Sr. Nickerson is president/chief executive officer of Saint Agnes Medical Center, Fresno, CA. On June 4, she was elected chairperson of the Catholic Health Association Board of Trustees.
A day rarely passes without a news alert, phone call, e-mail, or meeting bringing additional news of the changes transforming healthcare delivery, both within and outside Catholic healthcare. Although these changes threaten and sometimes even destroy once stable working relationships, we must embrace them with hope and believe that God is in our midst and will be our guide.
In our darkest moments, we wonder when the turbulence will settle down and whether we will survive it. If we do survive, will our partners value our healing ministry? This transformation challenges us to reaffirm our commitment to live the Gospel values, ever mindful of the people we serve.
Chaos and Order
Margaret J. Wheatley, EdD, president and cofounder of the Berkana Institute, turns to nature for insight into the forces that influence change in organizations. In her study of chaos theory, Wheatley proposes that chaos is order without predictability. She cites many examples from nature that appear chaotic when viewed in the short term, but reveal beautiful and organized patterns when studied in depth.
In healthcare today, chaos theory reassures us that we can learn from nature and recreate an organized healthcare system for the twenty-first century. To cope with chaos, Wheatley encourages us to step back, observe patterns, and gather as much information as we can, for information is the organizing force on which relationships are formed. When such system thinking takes place within the organization, a vision emerges that revitalizes and recreates the organization.
Unfortunately, it appears that the primary motivating force behind the new model of healthcare emerging in the United States is economic, rather than a desire to promote health and respect life. The managed care model challenges the values, governance structures, and safeguards that have worked so well for Catholic healthcare in the past.
Now we must design new pathways that align incentives without forfeiting our mission. Our mission is clear, but our vision needs to be revitalized. As in the cycle of life — birth, maturity, diminishment, and rebirth — we appear to be passing through the diminishment/rebirth phase. Pain exists, but hope is emerging.
A Vision from Within
In the year ahead, the Catholic Health Association's board and staff hope to find new and creative ways to revitalize our vision. CHA will look for opportunities for members to share information, discern patterns and trends, propose strategies for responding to needs, and build supportive relationships so that a revitalized vision emerges from within.
In addition, CHA will continue its service to members through service departments and board committees.
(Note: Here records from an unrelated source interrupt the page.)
Section OtherErrors.

Context {L : PyLib}.

(** What [json.loads] raises, other than [JSONDecodeError], leaves
    [_load_raw]: its handler names that class only. *)
Lemma load_raw_escapes (key : coll) (w : world) (text : string) (e : exn) :
  file key w = Some text ->
  json_loads text = inl e ->
  (forall lineno colno, e <> JSONDecodeError lineno colno) ->
  _load_raw key w = (Raise e, logged [EvExists key; EvRead key] w).
Proof.
  intros Hf Hj Hne.
  assert (Hf' : file key (emit (EvExists key) w) = Some text)
    by (destruct key; exact Hf).
  unfold _load_raw, bind, path_exists, read_text.
  rewrite Hf. simpl. rewrite Hf', Hj.
  rewrite <- logged_nil at 1. rewrite !logged_emit.
  destruct e; try reflexivity.
  exfalso. eapply Hne. reflexivity.
Qed.

Lemma load_hotels_escapes (w : world) (text : string) (e : exn) :
  hotels_json w = Some text ->
  json_loads text = inl e ->
  (forall lineno colno, e <> JSONDecodeError lineno colno) ->
  fst (load_hotels w) = Raise e.
Proof.
  intros Hf Hj Hne. unfold load_hotels, bind.
  rewrite (load_raw_escapes K_hotels w Hf Hj Hne). reflexivity.
Qed.

End OtherErrors.

(** C6 at two hotels files, in a runtime with the limit of 4300 digits on
    int literals.  Text that does not parse, on which [json.loads] raises
    [JSONDecodeError], loads as the empty list.  A well-formed array that
    holds an int of 4301 digits does not: [json.loads] raises a plain
    [ValueError] on it, the handler of [_load_raw] lets it through, and
    [load_hotels] raises instead of returning the empty list. *)
Theorem load_hotels_long_integer_raises :
  fst (load_hotels (L := RefPy.limited) (hotels_file "{ invalid json"))
  = Ok []
  /\ RefPy.loads_limited long_integer_document = inl ValueError
  /\ fst (load_hotels (L := RefPy.limited)
                      (hotels_file long_integer_document))
     = Raise ValueError.
Proof.
  split; [vm_compute; reflexivity |].
  assert (E : RefPy.loads_limited long_integer_document = inl ValueError)
    by (vm_compute; reflexivity).
  split; [exact E |].
  apply (@load_hotels_escapes
           RefPy.limited (hotels_file long_integer_document)
           long_integer_document ValueError eq_refl E).
  intros lineno colno. discriminate.
Qed.

Section EntityLoading.

Context {L : PyLib}.

(** The loop on rows of which each is an entity or is refused with one
    of the three caught exceptions: the entities, in the order of their
    rows. *)
Lemma collect_hotels_skipping (rows : list json) (hotels : list Hotel.t) :
  Forall2 (fun row h => Hotel.build row = inr h) rows hotels ->
  forall acc w,
    collect Hotel.from_dict rows acc w = (Ok (acc ++ hotels), w).
Proof.
  induction 1 as [| row h rows hotels Hb _ IH]; intros acc w; simpl.
  - rewrite app_nil_r. reflexivity.
  - unfold bind, Hotel.from_dict. rewrite Hb. simpl.
    rewrite IH, <- app_assoc. reflexivity.
Qed.

Lemma collect_hotels_one_refused (before after : list json) (bad : json)
      (hs1 hs2 : list Hotel.t) (e : exn) :
  Forall2 (fun row h => Hotel.build row = inr h) before hs1 ->
  Forall2 (fun row h => Hotel.build row = inr h) after hs2 ->
  Hotel.build bad = inl e ->
  forall acc w,
    collect Hotel.from_dict (before ++ bad :: after) acc w
    = if caught e
      then (Ok (acc ++ hs1 ++ hs2), emit (EvLog (InvalidHotelRecord e)) w)
      else (Raise e, w).
Proof.
  intros H1 H2 Hbad.
  induction H1 as [| row h before hs1 Hb _ IH]; intros acc w; simpl.
  - unfold bind at 1, Hotel.from_dict. rewrite Hbad.
    destruct (caught e); [| reflexivity].
    unfold bind, logging_error. simpl.
    apply collect_hotels_skipping. exact H2.
  - unfold bind at 1, Hotel.from_dict at 1. rewrite Hb. simpl.
    rewrite IH, <- app_assoc. reflexivity.
Qed.

(** One malformed record among valid ones: when the exception of its
    construction is one of the three that [from_dict] catches, the loader
    returns the other entities in order; otherwise it raises. *)
Lemma load_hotels_one_refused (w : world) (text : string)
      (before after : list json) (bad : json)
      (hs1 hs2 : list Hotel.t) (e : exn) :
  hotels_json w = Some text ->
  json_loads text = inr (JList (before ++ bad :: after)) ->
  Forall2 (fun row h => Hotel.build row = inr h) before hs1 ->
  Forall2 (fun row h => Hotel.build row = inr h) after hs2 ->
  Hotel.build bad = inl e ->
  fst (load_hotels w) = if caught e then Ok (hs1 ++ hs2) else Raise e.
Proof.
  intros Hf Hj H1 H2 Hbad. unfold load_hotels, bind.
  rewrite load_raw_rows with (text := text) (rows := before ++ bad :: after)
    by assumption.
  rewrite collect_hotels_one_refused with (hs1 := hs1) (hs2 := hs2) (e := e)
    by assumption.
  destruct (caught e); reflexivity.
Qed.

(** A record whose [total_rooms] is an infinite float is refused with
    [OverflowError], which [from_dict] does not catch. *)
Lemma hotel_build_infinite (fields : list (string * json))
      (i n c : json) (s : bool) :
  lookup "hotel_id" fields = Some i ->
  lookup "name" fields = Some n ->
  lookup "city" fields = Some c ->
  lookup "total_rooms" fields = Some (JFloat (S754_infinity s)) ->
  Hotel.build (JDict fields) = inl OverflowError
  /\ caught OverflowError = false.
Proof.
  intros Hi Hn Hc Hr. unfold Hotel.build, getitem.
  rewrite Hi, Hn, Hc, Hr. split; reflexivity.
Qed.

End EntityLoading.

(** C7 at a store of ten records: with a fourth record that lacks
    [total_rooms], [load_hotels] returns the nine other hotels in order;
    with a fourth record whose [total_rooms] is [Infinity], a float that
    [int] refuses with [OverflowError], [load_hotels] raises and returns no
    hotel at all. *)
Theorem load_hotels_infinite_rooms_raises :
  fst (load_hotels
         (L := RefPy.lib)
         (hotels_file
            (RefPy.dumps
               (JList (ten_rows (JDict [("hotel_id", JStr "h-4")]))))))
  = Ok nine_hotels
  /\ fst (load_hotels
            (L := RefPy.lib)
            (hotels_file
               (RefPy.dumps
                  (JList (ten_rows
                            (hotel_row 4 (JFloat (S754_infinity false))))))))
     = Raise OverflowError.
Proof. split; vm_compute; reflexivity. Qed.

(** ** Saving what was loaded *)

Section RoundTrip.

Context {L : PyLib}.

Lemma hotel_from_to_dict (h : Hotel.t) (w : world) :
  Hotel.from_dict (Hotel.to_dict h) w = (Ok (Some h), w).
Proof. destruct h. reflexivity. Qed.

Lemma customer_from_to_dict (c : Customer.t) (w : world) :
  Customer.from_dict (Customer.to_dict c) w = (Ok (Some c), w).
Proof. destruct c. reflexivity. Qed.

Lemma reservation_from_to_dict (r : Reservation.t) (w : world) :
  Reservation.from_dict (Reservation.to_dict r) w = (Ok (Some r), w).
Proof. destruct r. reflexivity. Qed.

Lemma collect_round_trip {A : Type} (from_dict : json -> M (option A))
      (to_dict : A -> json) :
  (forall x w, from_dict (to_dict x) w = (Ok (Some x), w)) ->
  forall xs acc w,
    collect from_dict (map to_dict xs) acc w = (Ok (acc ++ xs), w).
Proof.
  intros H xs. induction xs as [| x xs IH]; intros acc w; simpl.
  - rewrite app_nil_r. reflexivity.
  - unfold bind. rewrite H, IH, <- app_assoc. reflexivity.
Qed.
(** X1. The result of a run is well formed: an accepted query carries no
    error and never [fixed = false]; a rejected one carries one of the six
    messages of the validator and always a [fixed] flag. *)
Theorem validateAndFixSql_result_shape :
  forall (q : string) (intent : list ExtractedIntent),
    if valid (validateAndFixSql q intent)
    then error (validateAndFixSql q intent) = None
         /\ fixed (validateAndFixSql q intent) <> Some false
    else (exists msg, In msg rejectionMessages
                      /\ error (validateAndFixSql q intent) = Some msg)
         /\ fixed (validateAndFixSql q intent) <> None.
Proof.
  intros q intent.
  destruct (validateAndFixSql_verdict q intent) as (w & [-> | (msg & Hmsg & ->)]).
  - unfold accept. cbn [valid error fixed]. split; [reflexivity |].
    destruct (was_fixed (snd w)); discriminate.
  - unfold reject. cbn [valid error fixed]. split; [exists msg; auto | discriminate].
Qed.

Lemma checkJoins_complete w :
  valid (checkJoins w) = true -> joinsComplete (Validator.sql (checkJoins w)).
Proof.
  rewrite checkJoins_sql. unfold checkJoins, joinsComplete.
  destruct (test true (rx "\buh\.") (fst w)); cbn [andb].
  - destruct (test true (rx "\bJOIN\s+user_horoscopes\s+uh\b") (fst w)); cbn [negb];
      [| discriminate].
    destruct (test true (rx "\bf\.") (fst w)); cbn [andb]; [| intros _; split; auto; discriminate].
    destruct (test true (rx "\bJOIN\s+family_origin\s+f\b") (fst w)); cbn [negb];
      [intros _; split; auto | discriminate].
  - destruct (test true (rx "\bf\.") (fst w)); cbn [andb];
      [| intros _; split; discriminate].
    destruct (test true (rx "\bJOIN\s+family_origin\s+f\b") (fst w)); cbn [negb];
      [intros _; split; [discriminate | auto] | discriminate].
Qed.

Lemma checkAge_complete intent w :
  valid (checkAge intent w) = true -> joinsComplete (Validator.sql (checkAge intent w)).
Proof.
  unfold checkAge.
  destruct (has "age" (lowerAttrs intent)); [| apply checkJoins_complete].
  destruct (_ && _); [apply checkJoins_complete |].
  destruct (match find _ intent with Some _ => _ | None => _ end).
  - apply checkJoins_complete.
  - discriminate.
Qed.

Lemma checkName_complete intent w :
  valid (checkName intent w) = true -> joinsComplete (Validator.sql (checkName intent w)).
Proof.
  unfold checkName.
  destruct (_ || _); [| apply checkAge_complete].
  destruct (negb _ && _); [apply checkAge_complete |].
  destruct (negb _); [discriminate | apply checkAge_complete].
Qed.

(** X2. Join completeness holds of every accepted query, whatever was
    repaired or injected on the way: if the returned text uses [uh.] it has
    [JOIN user_horoscopes uh], and if it uses [f.] it has
    [JOIN family_origin f]. *)
Theorem accepted_query_joins_complete :
  forall (q : string) (intent : list ExtractedIntent),
    valid (validateAndFixSql q intent) = true ->
    joinsComplete (Validator.sql (validateAndFixSql q intent)).
Proof.
  intros q intent. unfold validateAndFixSql, checkAll.
  destruct (negb _); [discriminate |].
  destruct (_ && _); [discriminate |].
  apply checkName_complete.
Qed.

Definition nativeQuery : string :=
  "SELECT p.first_name, f.native_place FROM profiles p LEFT JOIN family_origin f ON p.profile_id = f.profile_id WHERE LOWER(f.native_place) LIKE LOWER('%pune%') LIMIT 50".

Lemma accepted_query_joins_complete_witness :
  joinsComplete (Validator.sql (validateAndFixSql nativeQuery [Intent "native_place" "pune"])).
Proof.
  apply (accepted_query_joins_complete nativeQuery [Intent "native_place" "pune"]).
  vm_compute. reflexivity.
Defined.

(** The intent asks for no name and no age: steps 7 has nothing to
    inject. *)
Definition noInjection (intent : list ExtractedIntent) : Prop :=
  has "first_name" (lowerAttrs intent) = false
  /\ has "last_name" (lowerAttrs intent) = false
  /\ has "age" (lowerAttrs intent) = false.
CHA will emphasize continued dialogue with the Church leadership while continuing to work with the National Coalition on Catholic Health Care Ministry in discerning ministry directions for the future.
Further development and implementation of healthier communities initiatives are also planned. The Washington, DC, office will promote values consistent with the ministry in policy development, especially in a case statement for not-for-profits and CHA's position on the proposed Medicare and Medicaid budget cuts. IDN Services will support members' work in developing strategic alliances and collaborative partnerships. The Center for Leadership Excellence as a collaborative venture will become a reality.
Outside the Lines
Our mission is bigger than any one of us, and it will take all of us to meet the challenges of these times. As CHA members, we may need to learn to color outside the existing lines or even draw new ones, as we strive to promote the health of our communities and dare to be God's compassion in the world.